Черная книга секретов

22
18
20
22
24
26
28
30

— Это распространенное заблуждение, — говорил он. — Многим кажется, что им слишком везет, что они незаслуженно счастливы. Но ты, я смотрю, забыл, что я говорил тебе об удаче?

— Вы сказали, что каждый человек сам творец своей удачи, — вспомнил я. — И судьбы.

— Совершенно верно, — кивнул Джо. — Ты определил свою судьбу, приехав сюда. Сейчас ты усердно трудишься и получаешь то, что заслуживаешь.

— Но у меня и в мыслях не было сюда ехать! — возразил я. — Коляска Гадсона оказалась у «Ловкого пальчика» по чистой случайности.

— Но решение залезть в нее принял ты сам.

— А если бы я, когда добрался сюда, не поднялся на вершину холма, а спустился вниз? Может, я бы сейчас работал подмастерьем у кузнеца, у Джоба Молта, и подковывал лошадей? А вы наняли бы в помощники одного из сыновей булочника, когда те пришли бы поглазеть на лягушку, — рассудил я.

— Вероятно, — согласился хозяин, — но ты забываешь, что эти трое едва знают грамоту.

— Но я выучился грамоте только потому, что ходил к мистеру Джеллико.

— И все же ты ходил к нему по собственному почину и выбору. Вот видишь? Ты все сделал сам.

Так мы и рассуждали вечер за вечером, так и ходили кругами, пока наконец однажды хозяин не спросил меня:

— Ладлоу, тебе здесь хорошо? Ты доволен?

— Да.

— А будь у тебя возможность вернуться в прошлое, в тот вечер в Городе, ты бы захотел изменить ход событий?

— Сам не знаю, — протянул я. — Поступи я иначе, я никогда бы вас не встретил.

— Именно, — веско отчеканил Джо. — Все, что с тобой случилось, и дурное, и хорошее, в конечном итоге привело тебя сюда.

На этом наш разговор прервался, потому что дверь лавки отворилась и вошел очередной посетитель. Кстати, если Джо и дремал у очага, то всегда просыпался, стоило кому-нибудь поскрестись в дверь. Но если он спал слишком глубоко, Салюки играла у нас роль дозорного: она будто чуяла приближение посетителя и, когда тот еще только подходил к крыльцу, громко квакала. И никогда не ошибалась.

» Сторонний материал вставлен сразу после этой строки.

Lemma occurrences_app c s t :
  occurrences c (s +:+ t) = (occurrences c s + occurrences c t)%nat.
Proof.
  induction s as [|a s IH]; simpl; [by rewrite app_empty_l|].
  rewrite IH. lia.
Qed.

Lemma occurrences_0 c s : occurrences c s = O <-> c ∉ chars s.
Proof.
  induction s as [|a s IH]; simpl.
  - split; [intros _; apply not_elem_of_nil | done].
  - rewrite not_elem_of_cons. destruct (Ascii.eqb a c) eqn:E.
    + apply eqb_char_true in E. split; [lia | intros [? _]; congruence].
    + apply eqb_char_false in E. rewrite <- IH. split; [intros; split; [congruence | lia] | lia].
Qed.

(** Where [find] finds [c], the string splits there. *)
Lemma find_0_Some s c p :
  Str.find s c 0 = Some p ->
  exists f rest, s = f +:+ String c rest /\ (c ∉ chars f) /\ p = String.length f.
Proof.
  revert p. induction s as [|a s IH]; simpl; [done|]. intros p.
  destruct (Ascii.eqb a c) eqn:E.
  - apply eqb_char_true in E as ->. intros [= <-].
    exists EmptyString, s. split; [done|]. split; [apply not_elem_of_nil | done].
  - apply eqb_char_false in E.
    destruct (Str.find s c 0) as [q|] eqn:F; [|done]. intros [= <-].
    destruct (IH q eq_refl) as (f & rest & -> & Hf & ->).
    exists (String a f), rest. split; [done|]. split; [|done].
    simpl. rewrite not_elem_of_cons. split; [congruence | done].
Qed.

Lemma fields_positions s f1 f2 f3 :
  fields s f1 f2 f3 ->
  Str.find s "," 0 = Some (String.length f1) /\
  Str.find s "," (S (String.length f1)) =
    Some (String.length f1 + S (String.length f2))%nat.
Proof.
  intros (-> & H1 & H2). split.
  - by apply find_first.
  - replace (S (String.length f1)) with (String.length f1 + 1)%nat by lia.
    rewrite find_skip.
    change ("," +:+ f2 +:+ "," +:+ f3) with (String "," (f2 +:+ String "," f3)).
    simpl. by rewrite (find_first f2 "," f3 H2).
Qed.
(** * FSQ: a filesystem-backed message queue (FileStorageQueue/fsq.h)

    A shallow embedding of class [fsq::FSQ<CONFIG>] and of the part of the
    world it acts on: the working directory on disk, the clock readings it
    is handed, and the calls it makes to the user-supplied processor.

    The in-memory object is a record with the fields of the C++ class; each
    member function is a function on the world (object, disk, event log).
    The worker thread is cut at its lock boundaries, so that public
    operations of other threads can be interleaved between its phases. *)

From stdpp Require Import base option numbers list strings sorting gmap.
From Stdlib Require Import ZArith Lia Ascii String.

Local Open Scope Z_scope.
Local Open Scope string_scope.
Local Open Scope list_scope.

(** ** 64-bit unsigned arithmetic

    [uint64_t] values are integers in [0, 2^64); [+=] wraps around. *)

Definition uint64_modulus : Z := 2 ^ 64.

Definition wrap64 (z : Z) : Z := z mod uint64_modulus.

Definition add64 (a b : Z) : Z := wrap64 (a + b).

(** ** status.h: the queue status

    [T_TIMESTAMP] is an integer type of the time manager; timestamps are
    modelled as [Z]. *)

Record FileInfo := mkFileInfo {
  name : string;
  full_path_name : string;
  timestamp : Z;
  size : Z
}.
(** * sqlite3dump: a shallow embedding of [dump.go]

    The dumper reads the schema catalog of a SQLite database through two
    queries and writes SQL text to an [io.Writer].  The embedding keeps the
    Go names.  The collaborators the code only sees through an interface
    are modelled by what the code can observe of them:

    - an [io.Writer] is the trace of the byte slices it accepted, together
      with a script saying which of the coming [Write] calls fail;
    - a [*sql.DB] is the answer it gives to each of the two catalog
      queries: a failure of [Prepare], a failure of [Query], or a row
      cursor whose [Scan] calls succeed or fail one by one;
    - the file system and the driver registry are the results of
      [os.Stat] and [sql.Open]. *)

From Stdlib Require Import String Ascii List Bool PeanoNat.
From Stdlib Require Import Sorting.Sorted Sorting.Permutation.
From Stdlib Require Import Structures.OrderedTypeEx.
Import ListNotations.

Local Open Scope string_scope.
Local Open Scope list_scope.

(** ** Go strings *)

Module strings.

(** The line feed and the double quote (bytes 10 and 34). *)
Definition LF : string := String (ascii_of_nat 10) EmptyString.
Definition DQ : string := String (ascii_of_nat 34) EmptyString.

(** [strings.HasPrefix]:
    [len(s) >= len(prefix) && s[:len(prefix)] == prefix]. *)
Definition HasPrefix (s prefix : string) : bool :=
  (String.length prefix <=? String.length s)%nat
  && (substring 0 (String.length prefix) s =? prefix)%string.

(** [strings.HasSuffix]:
    [len(s) >= len(suffix) && s[len(s)-len(suffix):] == suffix]. *)
Definition HasSuffix (s suffix : string) : bool :=
  (String.length suffix <=? String.length s)%nat
  && (substring (String.length s - String.length suffix)
                (String.length suffix) s =? suffix)%string.

(** [strings.Replace] of one double quote by two, without limit
    (count -1), as the source applies it to column names. *)
Fixpoint doubleQuotes (s : string) : string :=
  match s with
  | EmptyString => EmptyString
  | String c rest =>
      if Ascii.eqb c (ascii_of_nat 34)
      then String c (String c (doubleQuotes rest))
      else String c (doubleQuotes rest)
  end.

End strings.
Import strings.
(** With a solver that reports the objective value, the recorded score of a
    successful candidate is the objective at the returned price. *)
Lemma succeeded_score (c : ModelInput * Offer) (r : OptimizeResult) :
  solver_value minimize ->
  In c (candidates request) ->
  succeeded minimize self request c r ->
  x r < copcar request /\
  exists v,
    evaluate_offer self (x r) (snd c) (fst c) (copcar request) = Ok (Fin v) /\
    score r = Fin v.
Proof.
  intros Hval Hin Hs.
  pose proof (succeeded_within c r Hin Hs) as Hx.
  destruct Hs as (_ & Hr & Hok).
  destruct (candidate_fields c Hin) as (Hc & Hp & _).
  pose proof (price_bounds_proper_aux request (fst c) (snd c) Hc Hp) as (_ & Hlt & Hhi & _).
  assert (Hxc : x r < copcar request) by lra.
  split; [exact Hxc |].
  unfold optimize_price in Hr. cbv zeta in Hr.
  destruct (price_bounds request (fst c) (snd c)) as [lo hi] eqn:Hb.
  simpl fst in *. simpl snd in *.
  assert (Hord : lo <= hi) by lra.
  pose proof (Hval _ _ _ _ _ Hord Hr Hok) as Hfun. simpl in Hfun.
  destruct (evaluate_offer_cases self (x r) (snd c) (fst c) (copcar request) Hc)
    as [[Hge _] | [_ [v Hv]]]; [lra |].
  exists v. split; [exact Hv |].
  rewrite Hv in Hfun. simpl in Hfun. injection Hfun as Hfun.
  unfold score. rewrite <- Hfun. simpl. f_equal. ring.
Qed.

End Reported.

(** X8. With a validated request and a solver whose successful results lie
    within their bounds and carry the objective value, the [opt_profit] of
    every returned response is the objective of the selected candidate at
    the returned price, and is never below zero. *)
Theorem returned_opt_profit_is_objective
    (minimize : solver) (request : OptimizationRequest) (resp : OptimizationResponse) :
  valid_request request ->
  solver_in_bounds minimize ->
  solver_value minimize ->
  optimize_offers minimize optimizer request = Ok resp ->
  exists c (v : xfloat),
    In c (candidates request) /\
    resp_model_name resp = model_name (fst c) /\
    resp_offer_name resp = offer_name (snd c) /\
    evaluate_offer optimizer (resp_offer_price resp) (snd c) (fst c) (copcar request)
      = Ok v /\
    resp_opt_profit resp = v /\
    xgtb (Fin 0) v = false.
Proof.
  intros Hv Hb Hval H. apply optimize_offers_inv in H.
  destruct H as (c & r & _ & Hin & Hs & ->).
  destruct (succeeded_score minimize optimizer request Hv Hb c r Hval Hin Hs)
    as (Hx & v & Hev & Hscore).
  destruct (candidate_fields request Hv c Hin) as (Hc & _ & Hconv & Hprob).
  exists c, (Fin v). simpl. split_ands; try assumption; try reflexivity.
  rewrite evaluate_offer_feasible in Hev by assumption. injection Hev as <-.
  assert (Hpos : 0 < (if category_eqb (model_category (fst c)) RETENTION
                      then Spec.retention_value (x r) (snd c) (fst c) (copcar request)
                      else Spec.default_value (x r) (snd c) (fst c) (copcar request))).
  { destruct (category_eqb (model_category (fst c)) RETENTION).
    - apply retention_value_positive; assumption.
    - apply default_value_positive; assumption. }
  destruct (Rgt_dec _ _); [lra | reflexivity].
Qed.
Example stripped_lines_drop_blank_lines :
  stripped_lines (Py.lit "  a  " ++ [13; 10; 32; 10]%N ++ Py.lit "b" ++ [10%N])
  = [Py.lit "a"; Py.lit "b"].
Proof. vm_compute. reflexivity. Qed.

Example loads_documents :
  Json.loads (js " [1, 2.50e-3, -0, true, false, null, {'a': {'b': []}, 'a': 3}] ")
  = Some (VList [VInt 1; VFloat (FDec false 250 (-5)); VInt 0; VBool true;
                 VBool false; VNone; VDict [(Py.lit "a", VInt 3)]])
  /\ Json.loads (js "'é😀\n\ud800'")
     = Some (VStr [233; 128512; 10; 55296]%N)
  /\ Json.loads (js "-Infinity") = Some (VFloat (FInf true))
  /\ Json.loads (js "NaN") = Some (VFloat FNaN).
Proof. repeat split; vm_compute; reflexivity. Qed.

Example loads_rejects :
  map (fun s => Json.loads (js s))
    ["plain text"; "1 2"; "[1,]"; "{'a':1,}"; "01"; "-"; "1.e5"; "'a"; "nul";
     ""; "  "; "{'a' 1}"; "{a:1}"; "'\x'"; "[1"; "+1"; ".5"]%string
  = repeat None 17
  /\ Json.loads (65279%N :: js "{}") = None
  /\ Json.loads (js "'a" ++ [10%N] ++ js "b'") = None.
Proof. repeat split; vm_compute; reflexivity. Qed.

Example truth_values :
  map truthy
    [VNone; VBool false; VInt 0; VFloat (FDec true 0 (-1));
     VFloat (FDec false 1 (-400)); VStr []; VList []; VDict [];
     VBool true; VInt (-1); VFloat (FDec false 5 (-324)); VFloat FNaN;
     VStr (Py.lit "0"); VList [VNone]; VDict [(Py.lit "a", VNone)]]
  = repeat false 8 ++ repeat true 7.
Proof. vm_compute. reflexivity. Qed.
Lemma bounded_setTimer cb d rep :
  timer_ok {| callback := cb; delay := d; repeating := rep |} →
  preserves bounded (setTimer cb d rep).
Proof.
  intros Hok w (Hb & Hi & Ht). open_world w. unfold bounded, setTimer. mrun.
  split_and!; [lia.. |].
  intros t' tm [[<- <-] | [_ H]]%lookup_insert_Some; [done |].
  by apply (Ht t').
Qed.

Lemma bounded_scheduleReconnect : preserves bounded scheduleReconnect.
Proof.
  intros w H.
  destruct (closed (this w)) eqn:Hcl.
  { by rewrite scheduleReconnect_closed. }
  rewrite (scheduleReconnect_spec w Hcl). cbn [fst snd].
  unfold exec. rewrite clearTimers_spec. cbn [fst snd].
  destruct H as (Hb & Hi & Ht). open_world w. unfold bounded. mrun.
  split_and!; [lia.. |].
  intros t' tm [[<- <-] | [_ H]]%lookup_insert_Some;
    [unfold timer_ok; cbn; lia |].
  do 3 apply disarm_lookup_Some in H as [H _]. by apply (Ht t').
Qed.

Ltac bounded_leaf :=
  idtac;
  lazymatch goal with
  | |- preserves _ scheduleReconnect => apply bounded_scheduleReconnect
  | |- preserves _ (clearTimeout _) => apply bounded_clearTimeout
  | |- preserves _ (setTimer _ _ _) =>
    apply bounded_setTimer; unfold timer_ok; cbn; lia
  | |- preserves _ (put (set_backoffMs 1000)) => apply bounded_reset
  | |- preserves _ (put _) => apply bounded_put; intros []; by split
  | |- preserves _ (putR _) => apply bounded_putR; intros []; reflexivity
  end.

Lemma bounded_sendConnect_settled env hasIdentity o :
  preserves bounded (sendConnect_settled env hasIdentity o).
Proof.
  unfold sendConnect_settled. destruct o as [helloOk | message code];
    [| pres_walk bounded_leaf].
  apply pres_bind; [bounded_leaf | intros _].
  apply pres_bind; [pres_walk bounded_leaf | intros _].
  apply pres_bind; [| intros _; pres_walk bounded_leaf].
  destruct (oprop "tickIntervalMs" (oprop "policy" helloOk)) as [[]|];
    try apply pres_pass.
  destruct (0 <? n)%Z eqn:Hn; [| apply pres_pass].
  apply bounded_tickInterval. lia.
Qed.

Ltac bounded_methods :=
  idtac;
  lazymatch goal with
  | |- preserves _ (sendConnect_settled _ _ _) =>
    apply bounded_sendConnect_settled
  | _ => bounded_leaf
  end.

Lemma bounded_dispatch env ev : preserves bounded (dispatch env ev).
Proof. pres_walk bounded_methods. Qed.

Lemma bounded_runMicrotasks env : preserves bounded (runMicrotasks env).
Proof. pres_walk bounded_methods. Qed.

Lemma bounded_new : bounded new_World.
Proof.
  split_and!; cbn; [lia.. |]. intros t tm Ht. by rewrite lookup_empty in Ht.
Qed.

Lemma bounded_run turns w : bounded w → bounded (run turns w).
Proof.
  revert w. induction turns as [|[env ev] turns IH]; intros w H; [done |].
  cbn [run]. apply IH. unfold step, exec.
  by apply (pres_bind bounded _ _ (bounded_dispatch env ev)
              (λ _, bounded_runMicrotasks env)).
Qed.

(** X8.  Whatever happens to a client, and whatever the gateway sends, the
    backoff stays between 1000 and 30000 ms and the tick interval stays
    positive; every armed reconnect timer waits between 1000 and 30000 ms,
    the watchdog fires at most once per second, the connect timeout waits
    5000 ms and the timeout of a request waits the time the request was
    given. *)
Theorem delays_bounded turns :
  let w := run turns new_World in
  (1000 ≤ backoffMs (this w) ≤ 30000)%Z
  ∧ (0 < tickIntervalMs (this w))%Z
  ∧ ∀ t tm, timers (rt w) !! t = Some tm →
      match callback tm with
      | RpcTimeout _ _ timeoutMs _ => delay tm = timeoutMs
      | ConnectTimeout => delay tm = 5000
      | TickWatch => (1000 ≤ delay tm)%Z
      | Reconnect => (1000 ≤ delay tm ≤ 30000)%Z
      end.
Proof. exact (bounded_run turns new_World bounded_new). Qed.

О, эта лягушка была умная и занятная тварь. Когда хозяин позволял мне, я с удовольствием кормил Салюки. Как проворно она выстреливала языком! Глазом моргнуть не успеешь, а жук или червяк уже исчезают у нее во рту. Крышку террариума я с самого первого дня больше не трогал: хозяин запретил, и я слушался. Иногда Джо вынимал Салюки из ее стеклянного обиталища и держал на ладони. Он так нежно гладил лягушку по пестрой спинке, что Салюки едва не светилась и тихонько посвистывала на свой манер. А я не забыл слова хозяина насчет того, что нужно завоевать у Салюки доверие, и не терял надежды: может, когда-нибудь и мне это удастся.

Я отчетливо помню эти дни, проведенные в тепле и уюте лавки, где мы устраивались у огня и отворачивалась от холодного внешнего мира. Но, разумеется, внешний мир то и дело стучался в дверь. Местные жители всячески старались изъявить свою благодарность за все, что Джо для них сделал. Один за другим они освобождались из железной хватки Гадсона и радовались, что больше не состоят у него в должниках. Однако былое отчаяние теперь сменялось гневом: Иеремия так долго держал их в страхе, запугивал, обирал, измывался! Да, местные жители расплачивались с Гадсоном, возвращая деньги. Но не одной этой расплаты жаждали их сердца.

Как-то вечером нас посетил местный доктор, Сэмюель Моргс. Меня это не удивило: накануне Джо явно выделил доктора из числа дневных клиентов, как он обычно делал с очередным закладчиком секрета, и пригласил в гости в полночь. И, подобно предыдущим ночным гостям, у доктора тоже оказалась за душой интересная история.

Внешность у доктора была изможденная, что усугублялось не сходившим с его лица угрюмым выражением, и пациенты мистера Моргса вряд ли могли бы определить по его лицу, что их ждет — жизнь или смерть. Возможно, проведай пациенты, что доктор и сам затруднялся в точности ответить на этот вопрос, они бы встревожились. Ведь на самом деле мистер Моргс вовсе не был доктором, всего лишь самозванцем-шарлатаном, ударившимся в бега из других краев, когда тамошние его пациенты обнаружили, что продаваемое им чудо-лекарство, панацея от всех болезней, — не что иное, как крапивный настой с разбавленным вином.